The problem I have with this approach, as somebody who has more than a passing interest in both, is what happens when they don’t hit these targets?  Also, what does it actually mean when the targets are not met?  The merit of measuring the numbers of patients seen within a particular time frame, was that the patient was seen by an expert within a certain deadline (unfortunate inclusion of the word dead there!) and could then hopefully start treatment post haste if required.  However, now that we are going to measure ‘quality’ and ‘outcomes’, it would seem that we are going from one end of the telescope to the other.   Whereas before the target was hit by getting you to see the right doctor as quickly as possible, that no longer matters.  Now you will have to survive long enough to get to the doctor, before they start to measure the quality and outcome of your treatment.

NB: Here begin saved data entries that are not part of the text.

Lemma logs_bind {A B} (c : M state A) (k : A -> M state B) : logs c -> (forall a, logs (k a)) -> logs (bind c k).
Proof.
  intros Hc Hk s. specialize (Hc s). unfold bind. destruct (c s) as [a s1|x s1|s1| |]; try done.
  specialize (Hk a s1). destruct (k a s1); try done; by etrans.
Qed.
Lemma logs_try {A} (c : M state A) hd : logs c -> (forall x, logs (hd x)) -> logs (try c hd).
Proof.
  intros Hc Hk s. specialize (Hc s). unfold try. destruct (c s) as [a s1|x s1|s1| |]; try done.
  specialize (Hk x s1). destruct (hd x s1); try done; by etrans.
Qed.
Lemma logs_mret {A} (a : A) : logs (mret a).
Proof. intros s. simpl. reflexivity. Qed.
Lemma logs_throw {A} x : logs (@throw state A x).
Proof. intros s. simpl. reflexivity. Qed.
Lemma logs_unwrap {A} f (o : option A) : logs (unwrap f o).
Proof. intros s. destruct o; [simpl; reflexivity|done]. Qed.
Lemma logs_get : logs get.
Proof. intros s. simpl. reflexivity. Qed.
Lemma logs_emit ev : logs (emit ev).
Proof. intros s. by eexists. Qed.
Lemma logs_unwritten q : logs (set_unwritten q).
Proof. intros s. simpl. reflexivity. Qed.
Lemma logs_env {A} (c : M E A) : logs (on_env c).
Proof. intros s. unfold on_env. destruct (c (env s)); try done; simpl; reflexivity. Qed.
Lemma logs_policy c : logs (on_policy c).
Proof. intros s. unfold on_policy. destruct (c (policy s)); try done; simpl; reflexivity. Qed.
Lemma logs_new_holder : logs new_holder.
Proof. apply logs_bind; [apply logs_env|]. intros p s. unfold bind, get, put. by eexists. Qed.
Lemma logs_addPage m i : logs (addPageToIteration m i).
Proof. intros s. simpl. reflexivity. Qed.
#[local] Hint Resolve logs_mret logs_throw logs_unwrap logs_get logs_emit logs_unwritten logs_env logs_policy logs_new_holder
  logs_addPage : core.
Ltac logs := repeat first [solve [auto]|progress cbv zeta|apply logs_bind; [|intros ?]|apply logs_try; [|intros ?]|case_match].

Lemma logs_settle m : logs (settle m).
Proof. unfold settle. logs. Qed.
#[local] Hint Resolve logs_settle : core.
Lemma logs_cleanPages i : logs (cleanPages i).
Proof.
  apply logs_bind; [auto|]. intros s. generalize (unwrittenPages s) as q. intros q. induction q as [|m q IH]; simpl; logs.
Qed.
Lemma logs_run_chunk c ram i : logs (run_chunk c ram i).
Proof.
  assert (Hs : forall qs ram used c, logs (apply_stages qs ram i used c)).
  { induction qs as [|q qs IH]; intros ram' used c'; simpl; [auto|]. unfold apply_stage. logs. }
  unfold run_chunk, write_chunk, ensure_sink, write_to. logs.
Qed.

Lemma logs_wp {A} (c : M state A) ev s :
  logs c -> ev ∈ log s -> wp partial c (fun _ s' => ev ∈ log s') s.
Proof. intros Hc Hev. specialize (Hc s). unfold wp. destruct (c s); try done. by eapply elem_of_prefix. Qed.
End spec.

If you don’t measure things until the end of the process, as opposed to at the beginning, does that mean that if you drop off the perch before you actually get in to the new health care system, it isn’t actually a quality failure?  And, from their point of view at least, it might not even be a bad outcome!

If I have a quality failure at work, somebody gets their a**e kicked and the job gets redone.  If I have a quality failure in my health care, it may well kill me, or at least cause me to die sooner than I might of.  Which then of course will indeed give Mr Lansley a poor outcome to measure.

As I said, I’m no expert in these things, but measuring quality and outcomes in health care, in the same way you inspect widgets in a factory, doesn’t seem like a step in the right direction to me!  Trouble is, if I’m right (and I am very occasionally) I probably won’t be around to say I told you so!